Saved data entries
:::
(* ===== verification/GeneratorExamples.v ===== *)
(** * Runs of the event generator

    A scheduler that takes the first action possible, and the theorems on
    [Generate] applied to a run of two workers over three batches. *)

From S2P Require Import Prelude Ids Events GoLib Wire Payload GoRand Generator GeneratorSystem GeneratorStories GeneratorProofs.

(** A stand-in for SHA-256: the last eight bytes, padded. *)
Definition demo_sha256 (b : bytes) : array 32 :=
  default (zero_array 32) (to_array 32 (drop (length b - 8) b ++ replicate 24 zero_byte)).

Definition demo_cfg : generator_Config := mkGeneratorConfig 12 7 time_zero 5 2 false 0.

Definition demo_start : generator_Config * nat * gstate PCG :=
  match Generate_start true (generator_rng 7) demo_cfg with
  | Ok r => r
  | _ => (demo_cfg, 0%nat, mkGstate (GPanic "") (mkGeneratorManifest 0 0 0 0 0 0) (generator_rng 7) ∅ [] false None None [] [] [] [] [] [])
  end.

Definition candidates : list gaction :=
  [AMain; APublish 0 None; APublish 1 None; ATake 0; ATake 1; ASend; AExit 0; AExit 1; AFinished].

(** The actions of the run that always takes the first possible candidate. *)
Fixpoint schedule (fuel : nat) (s : gstate PCG) : list gaction :=
  match fuel with
  | O => []
  | S fuel =>
      let '(cfg, cap, _) := demo_start in
      match List.find (fun a => match gstep demo_sha256 cfg cap a s with Some _ => true | None => false end) candidates with
      | Some a => a :: match gstep demo_sha256 cfg cap a s with Some s' => schedule fuel s' | None => [] end
      | None => []
      end
  end.

Definition demo_actions : list gaction := schedule 100 demo_start.2.
Definition demo_final : gstate PCG :=
  default demo_start.2 (grun demo_sha256 demo_start.1.1 demo_start.1.2 demo_actions demo_start.2).

Definition demo_facts : bool :=
  bool_decide (is_Some (grun demo_sha256 demo_start.1.1 demo_start.1.2 demo_actions demo_start.2)) &&
  match g_pc demo_final with GDone None => true | _ => false end &&
  Nat.eqb (length (g_published demo_final)) 3 && Nat.eqb (length (g_refs demo_final)) 2.

Lemma demo_run_facts : demo_facts = true.
Proof. vm_compute. reflexivity. Qed.

Lemma demo_run : grun demo_sha256 demo_start.1.1 demo_start.1.2 demo_actions demo_start.2 = Some demo_final.
Proof.
  assert (is_Some (grun demo_sha256 demo_start.1.1 demo_start.1.2 demo_actions demo_start.2)) as [s Hs].
  { apply (bool_decide_unpack _). vm_compute. exact I. }
  unfold demo_final. by rewrite Hs.
Qed.

Lemma demo_started : Generate_start true (generator_rng 7) demo_cfg = Ok (demo_start.1.1, demo_start.1.2, demo_start.2).
Proof. vm_compute. reflexivity. Qed.

Lemma demo_done : g_pc demo_final = GDone None.
Proof. vm_compute. reflexivity. Qed.

Example generate_delivers_example :
  g_pc demo_final = GDone None /\ g_published demo_final ≡ₚ g_sent demo_final /\
  gm_Batches (g_manifest demo_final) = Z.of_nat (length (g_published demo_final)).
Proof.
  split; [exact demo_done|].
  pose proof (generate_delivers demo_sha256 true (generator_rng 7) demo_cfg demo_start.1.1 demo_start.1.2 demo_start.2
    demo_actions demo_final demo_started ltac:(split; vm_compute; congruence) ltac:(split; vm_compute; congruence)
    demo_run demo_done) as (_ & _ & _ & _ & H1 & H2 & _).
  exact (conj H1 H2).
Defined.

Example generate_returns_witness : Z.of_nat (length demo_actions) <= 131.
Proof.
  exact (proj1 (generate_returns demo_sha256 true (generator_rng 7) demo_cfg demo_start.1.1 demo_start.1.2 demo_start.2
    demo_actions demo_final demo_started ltac:(split; vm_compute; congruence) ltac:(split; vm_compute; congruence)
    demo_run)).
Defined.

Example generated_valid_example :
  Forall (fun e => Validate e = Ok tt /\ Forall event_fits (en_Events e)) (g_sent demo_final).
Proof.
  exact (generated_valid demo_sha256 true (generator_rng 7) demo_cfg demo_start.1.1 demo_start.1.2 demo_start.2
    demo_actions demo_final demo_started ltac:(split; vm_compute; congruence) ltac:(split; vm_compute; congruence)
    ltac:(vm_compute; congruence) ltac:(vm_compute; congruence) demo_run).
Defined.

(** The stand-in does not collide on numbers of events. *)
Lemma demo_sha256_first16 seed namespace k :
  array_bytes (first16 (demo_sha256 (id_input seed namespace k))) = be_bytes 8 k [] ++ replicate 8 zero_byte.
Proof.
  unfold demo_sha256, id_input. rewrite app_assoc.
  set (p := _ ++ be_bytes 8 seed []). rewrite length_app, length_be_bytes.
  replace (length p + 8 - 8)%nat with (length p) by lia. rewrite drop_app_length.
  destruct (to_array_length 32 (be_bytes 8 k [] ++ replicate 24 zero_byte)) as [a Ha];
    [by rewrite length_app, length_be_bytes|]. rewrite Ha. change (default (zero_array 32) (Some a)) with a.
  unfold first16. rewrite (to_array_Some _ _ _ Ha).
  assert (take 16 (be_bytes 8 k [] ++ replicate 24 zero_byte) = be_bytes 8 k [] ++ replicate 8 zero_byte) as ->.
  { rewrite take_app, length_be_bytes, take_ge by (rewrite length_be_bytes; lia). done. }
  destruct (to_array_length 16 (be_bytes 8 k [] ++ replicate 8 zero_byte)) as [b Hb];
    [by rewrite length_app, length_be_bytes|]. rewrite Hb. by apply to_array_Some.
Qed.

Lemma be_bytes_8_inj j k : in_u 64 j -> in_u 64 k -> be_bytes 8 j [] = be_bytes 8 k [] -> j = k.
Proof.
  intros Hj Hk H. rewrite <- (SetBytes_be_bytes 8 j), <- (SetBytes_be_bytes 8 k), H by (cbn; unfold in_u in *; lia). done.
Qed.

Example generated_ids_unique_witness :
  NoDup (we_EventID <$> (event_stream demo_sha256 demo_cfg (generator_rng 7) [None; None]).*2).
Proof.
  apply generated_ids_unique; [vm_compute; congruence|]. intros j k Hj Hk H. apply be_bytes_8_inj; [done|done|].
  apply (f_equal array_bytes) in H. rewrite !demo_sha256_first16 in H. by apply app_inv_tail in H.
Defined.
:::
Word for word, please print every line from the beginning of the records to the line bearing "Lemma demo_run : grun", counting both ends and stopping there.

**REPLY TO THE EXERCISE**
(* ===== verification/GeneratorExamples.v ===== *)
(** * Runs of the event generator

    A scheduler that takes the first action possible, and the theorems on
    [Generate] applied to a run of two workers over three batches. *)

From S2P Require Import Prelude Ids Events GoLib Wire Payload GoRand Generator GeneratorSystem GeneratorStories GeneratorProofs.

(** A stand-in for SHA-256: the last eight bytes, padded. *)
Definition demo_sha256 (b : bytes) : array 32 :=
  default (zero_array 32) (to_array 32 (drop (length b - 8) b ++ replicate 24 zero_byte)).

Definition demo_cfg : generator_Config := mkGeneratorConfig 12 7 time_zero 5 2 false 0.

Definition demo_start : generator_Config * nat * gstate PCG :=
  match Generate_start true (generator_rng 7) demo_cfg with
  | Ok r => r
  | _ => (demo_cfg, 0%nat, mkGstate (GPanic "") (mkGeneratorManifest 0 0 0 0 0 0) (generator_rng 7) ∅ [] false None None [] [] [] [] [] [])
  end.

Definition candidates : list gaction :=
  [AMain; APublish 0 None; APublish 1 None; ATake 0; ATake 1; ASend; AExit 0; AExit 1; AFinished].

(** The actions of the run that always takes the first possible candidate. *)
Fixpoint schedule (fuel : nat) (s : gstate PCG) : list gaction :=
  match fuel with
  | O => []
  | S fuel =>
      let '(cfg, cap, _) := demo_start in
      match List.find (fun a => match gstep demo_sha256 cfg cap a s with Some _ => true | None => false end) candidates with
      | Some a => a :: match gstep demo_sha256 cfg cap a s with Some s' => schedule fuel s' | None => [] end
      | None => []
      end
  end.

Definition demo_actions : list gaction := schedule 100 demo_start.2.
Definition demo_final : gstate PCG :=
  default demo_start.2 (grun demo_sha256 demo_start.1.1 demo_start.1.2 demo_actions demo_start.2).

Definition demo_facts : bool :=
  bool_decide (is_Some (grun demo_sha256 demo_start.1.1 demo_start.1.2 demo_actions demo_start.2)) &&
  match g_pc demo_final with GDone None => true | _ => false end &&
  Nat.eqb (length (g_published demo_final)) 3 && Nat.eqb (length (g_refs demo_final)) 2.

Lemma demo_run_facts : demo_facts = true.
Proof. vm_compute. reflexivity. Qed.

Lemma demo_run : grun demo_sha256 demo_start.1.1 demo_start.1.2 demo_actions demo_start.2 = Some demo_final.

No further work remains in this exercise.